A Perfect Landing: Sully’s Heroic Story
On the brink of fate’s final moments— the engines of Airbus A320 permanently disabled by a gaggle of Canada geese—a crew shepherding more than 180 passengers from New York’s LaGuardia Airport to Charlotte, N.C., knew death could be but minutes away.
Yet, deliberate and remarkably cool, U.S. Airways Capt. Chesley “Sully” Sullenberger, a stately former fighter pilot for the U.S. Air Force, analyzed his frustratingly few options, working closely in the cockpit with first officer Jeffrey Skiles and air-traffic control.

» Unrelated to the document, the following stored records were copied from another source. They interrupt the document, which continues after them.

Lemma groups_app i l1 l2 : groups i (l1 ++ l2) = groups i l1 ++ groups (i + len l1) l2.
Proof.
  revert i; induction l1 as [|s l1 IH]; intros i; [unfold groups; cbn; by rewrite Z.add_0_r|].
  rewrite len_cons. replace (i + (len l1 + 1)) with (i + 1 + len l1) by lia.
  unfold groups in *. cbn [app enumerate_from omap list_omap]. rewrite IH.
  by destruct (if bool_decide _ then _ else _).
Qed.

(** The group of one slot. *)
Definition group_at (i : Z) (slot : option Connection) : list bytes :=
  match slot with
  | Some c => if bool_decide (SlotIndex.kind i = Outbound) then [netgroup (cn_address c)] else []
  | None => []
  end.

Lemma groups_middle i l1 s l2 : groups i (l1 ++ s :: l2) =
  groups i l1 ++ group_at (i + len l1) s ++ groups (i + len l1 + 1) l2.
Proof.
  rewrite groups_app. f_equal. unfold groups, group_at. cbn [enumerate_from omap list_omap].
  destruct s; cbn [fmap option_fmap option_map]; by destruct (bool_decide _).
Qed.

Lemma spots_capacity kind : spots kind 0 (Z.to_nat PEER_SLOTS) = PeerSlots.capacity kind.
Proof. by destruct kind; vm_compute. Qed.

(** A full side is what the counter says: [has_room] is exact. *)
Lemma occupied_bound self kind : slots_ok self -> 0 <= PeerSlots.occupied self kind <= PeerSlots.capacity kind.
Proof.
  intros Hok. rewrite (sok_count _ Hok). rewrite <-spots_capacity.
  replace (Z.to_nat PEER_SLOTS) with (length (ps_slots self)); [apply live_range|].
  pose proof (sok_len _ Hok). unfold len in *. lia.
Qed.

Lemma new_slots_ok : slots_ok PeerSlots.new.
Proof.
  split; [done|by intros []| |constructor].
  intros i c. unfold PeerSlots.connection. destruct (get (ps_slots PeerSlots.new) i) as [[c'|]|] eqn:Hg; [|done|done].
  apply get_elem in Hg. cbn [ps_slots PeerSlots.new] in Hg. apply list_elem_of_In, repeat_spec in Hg. done.
Qed.

(** Replacing one slot. *)
Lemma set_slot_ok self l1 old new l2 j : slots_ok self -> ps_slots self = l1 ++ old :: l2 -> j = len l1 ->
  (forall c, new = Some c -> connection_ok j c) ->
  let self' := PeerSlots.set_slot self j new in
  ps_slots self' = l1 ++ new :: l2 /\ len (ps_slots self') = PEER_SLOTS /\
  (forall i c, PeerSlots.connection self' i = Some c -> connection_ok i c) /\
  (forall i, PeerSlots.connection self' i = if decide (i = j) then new else PeerSlots.connection self i).
Proof.
  intros Hok Hs -> Hnew self'. pose proof (sok_len _ Hok) as Hlen. pose proof (len_nonneg l1). pose proof (len_nonneg l2).
  assert (Hin : 0 <= len l1 < len (ps_slots self)) by (rewrite Hs, len_app, len_cons; lia).
  assert (Hs' : ps_slots self' = l1 ++ new :: l2).
  { unfold self', PeerSlots.set_slot. cbn [ps_slots]. rewrite Hs. replace (Z.to_nat (len l1)) with (length l1) by (unfold len; lia).
    by rewrite insert_middle. }
  assert (Hconn : forall i, PeerSlots.connection self' i = if decide (i = len l1) then new else PeerSlots.connection self i).
  { intros i. unfold PeerSlots.connection, self', PeerSlots.set_slot. cbn [ps_slots]. rewrite get_insert by done.
    by case_decide. }
  split; [done|]. split; [by unfold self', PeerSlots.set_slot; cbn [ps_slots]; rewrite len_insert|]. split; [|done].
  intros i c. rewrite Hconn. case_decide as Hi; [subst; auto|]. apply (sok_connections _ Hok).
Qed.

Lemma fresh_connection_ok address now i : exists c, PeerSlots.connect (E:=E) address now i = Ok c /\ connection_ok i c /\
  cn_address c = address /\ cn_ready c = false /\ cn_ended c = None /\ cn_since c = now.
Proof.
  unfold PeerSlots.connect, Requests.new, Requests.with_bound, Outbox.with_bound. cbn. eexists. split; [done|].
  split; [|done]. split; [done| |done]. split; cbn; [done|done|constructor].
Qed.

(** [claim] gives the first free slot of the right side, and only says no when that side is
    full or the table is closing. *)
Lemma claim_ok self kind address now : slots_ok self ->
  (kind = Outbound -> netgroup address ∉ PeerSlots.outbound_netgroups self) ->
  exists self' o, PeerSlots.claim (E:=E) self kind address now = Ok (self', o) /\ slots_ok self' /\
    ps_closing self' = ps_closing self /\
    match o with
    | None => self' = self /\ (ps_closing self = true \/ PeerSlots.has_room self kind = false)
    | Some j => SlotIndex.kind j = kind /\ PeerSlots.has_room self kind = true /\
        PeerSlots.connection self j = None /\
        (exists c, PeerSlots.connection self' j = Some c /\ cn_address c = address /\ cn_since c = now) /\
        forall i, i <> j -> PeerSlots.connection self' i = PeerSlots.connection self i
    end.
Proof.
  intros Hok Hg. unfold PeerSlots.claim. destruct (ps_closing self) eqn:Hc.
  { exists self, None. split; [done|]. split; [done|]. split; [done|]. by auto. }
  pose proof (first_free_spec kind 0 (ps_slots self)) as Hff. pose proof (sok_len _ Hok) as Hlen.
  pose proof (occupied_bound self kind Hok) as Hob.
  assert (Hl32 : length (ps_slots self) = Z.to_nat PEER_SLOTS) by (unfold len in Hlen; lia).
  destruct (PeerSlots.first_free kind 0 (ps_slots self)) as [j|].
  2:{ exists self, None. split; [done|]. split; [done|]. split; [done|]. split; [done|]. right.
      unfold PeerSlots.has_room. rewrite (sok_count _ Hok), Hff, Hl32, spots_capacity. apply Z.ltb_irrefl. }
  destruct Hff as (l1 & l2 & Hs & Hj & Hkj). rewrite Z.add_0_l in Hj.
  destruct (fresh_connection_ok address now j) as (c & Hcn & Hcok & Hca & _ & _ & Hcs). rewrite Hcn. run.
  destruct (set_slot_ok self l1 None (Some c) l2 j Hok Hs Hj) as (Hs' & Hlen' & Hcs' & Hconn); [by intros ? [= <-]|].
  assert (Hlive : forall k, live k 0 (l1 ++ Some c :: l2) = live k 0 (ps_slots self) + (if decide (k = kind) then 1 else 0)).
  { intros k. rewrite Hs, !live_app. cbn [live]. rewrite Z.add_0_l, <-Hj.
    rewrite (bool_decide_true (is_Some (Some c))), (bool_decide_false (is_Some None)) by (done || by intros []).
    rewrite andb_true_r, andb_false_r, Hkj. case_decide; [rewrite bool_decide_true by done; lia|].
    rewrite bool_decide_false by done. lia. }
  assert (Hroom : PeerSlots.occupied self kind < PeerSlots.capacity kind).
  { rewrite <-spots_capacity, (sok_count _ Hok). pose proof (live_range kind 0 (l1 ++ Some c :: l2)) as Hr.
    rewrite Hlive, decide_True in Hr by done.
    replace (length (l1 ++ Some c :: l2)) with (Z.to_nat PEER_SLOTS) in Hr; [lia|].
    rewrite <-Hs'. unfold len in Hlen'. lia. }
  assert (Hcap : PeerSlots.capacity kind < 2 ^ 64) by (by destruct kind).
  exists (PeerSlots.count (PeerSlots.set_slot self j (Some c)) kind 1), (Some j).
  assert (Hcnt : ps_slots (PeerSlots.count (PeerSlots.set_slot self j (Some c)) kind 1) = l1 ++ Some c :: l2)
    by (by destruct kind).
  assert (Hcc : forall i, PeerSlots.connection (PeerSlots.count (PeerSlots.set_slot self j (Some c)) kind 1) i
      = PeerSlots.connection (PeerSlots.set_slot self j (Some c)) i) by (by destruct kind).
  split; [done|]. split; [split|].
  - rewrite Hcnt, <-Hs'. done.
  - intros k. rewrite Hcnt, Hlive, <-(sok_count _ Hok).
    destruct kind, k; cbn [PeerSlots.occupied PeerSlots.count ps_outbound ps_inbound PeerSlots.set_slot] in *;
      rewrite ?decide_True, ?decide_False by done; rewrite ?Z.mod_small by lia; lia.
  - intros i c'. rewrite Hcc. apply Hcs'.
  - change (NoDup (groups 0 (ps_slots (PeerSlots.count (PeerSlots.set_slot self j (Some c)) kind 1)))).
    pose proof (sok_groups _ Hok) as Hnd. change (NoDup (groups 0 (ps_slots self))) in Hnd.
    rewrite Hcnt, groups_middle, Z.add_0_l, <-Hj. rewrite Hs, groups_middle, Z.add_0_l, <-Hj in Hnd.
    cbn [group_at app] in *. rewrite Hkj. destruct kind; cbn [app]; [|done]. rewrite bool_decide_true by done.
    rewrite Hca. cbn [app]. rewrite <-Permutation_middle. apply NoDup_cons. split; [|done].
    intros Hin. apply (Hg eq_refl). change (netgroup address ∈ groups 0 (ps_slots self)).
    by rewrite Hs, groups_middle, Z.add_0_l, <-Hj.
  - split; [by destruct kind|]. split; [done|]. split; [by apply Z.ltb_lt|]. split.
    { unfold PeerSlots.connection. rewrite Hs, Hj, get_middle. done. }
    split; [exists c; rewrite Hcc, Hconn, decide_True by done; done|].
    intros i Hi. by rewrite Hcc, Hconn, decide_False by done.
Qed.

(** A thread that acts on the connection in a slot keeps its place and its address. *)
Definition keeps (f : Connection -> Connection) : Prop := forall i c, connection_ok i c ->
  connection_ok i (f c) /\ cn_address (f c) = cn_address c.

Lemma update_ok self j f : keeps f -> slots_ok self -> slots_ok (PeerSlots.update self j f).
Proof.
  intros Hf Hok. unfold PeerSlots.update. destruct (PeerSlots.connection self j) as [c|] eqn:Hc; [|done].
  pose proof (sok_connections _ Hok _ _ Hc) as Hcok. destruct (Hf _ _ Hcok) as [Hcok' Haddr].
  unfold PeerSlots.connection in Hc. destruct (get (ps_slots self) j) as [s|] eqn:Hg; [|done]. cbn in Hc. subst s.
  destruct (get_split _ _ _ Hg) as (l1 & l2 & Hs & Hj & _).
  destruct (set_slot_ok self l1 (Some c) (Some (f c)) l2 j Hok Hs Hj) as (Hs' & Hlen' & Hcs' & _); [by intros ? [= <-]|].
  split; [done| |done|].
  - intros k. rewrite Hs'. pose proof (sok_count _ Hok k) as Hk. rewrite Hs in Hk.
    assert (Heq : live k 0 (l1 ++ Some (f c) :: l2) = live k 0 (l1 ++ Some c :: l2)).
    { rewrite !live_app. cbn [live]. by rewrite !(bool_decide_true (is_Some (Some _))) by done. }
    rewrite Heq. by destruct k.
  - change (NoDup (groups 0 (ps_slots (PeerSlots.set_slot self j (Some (f c)))))).
    pose proof (sok_groups _ Hok) as Hnd. change (NoDup (groups 0 (ps_slots self))) in Hnd.
    rewrite Hs', groups_middle. rewrite Hs, groups_middle in Hnd. cbn [group_at] in *. by rewrite Haddr.
Qed.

“We were well prepared and we also had a plan,” he said. “I knew I could land. … I knew which options were possible and, equally important, which options were not.”
On that frigid day in the middle of January 2009, Sully landed U.S. Airways Flight 1549 not on a tarmac or vacant field. Touchdown was sliding safely across the Hudson River in what shortly after would be called the “Miracle on the Hudson.”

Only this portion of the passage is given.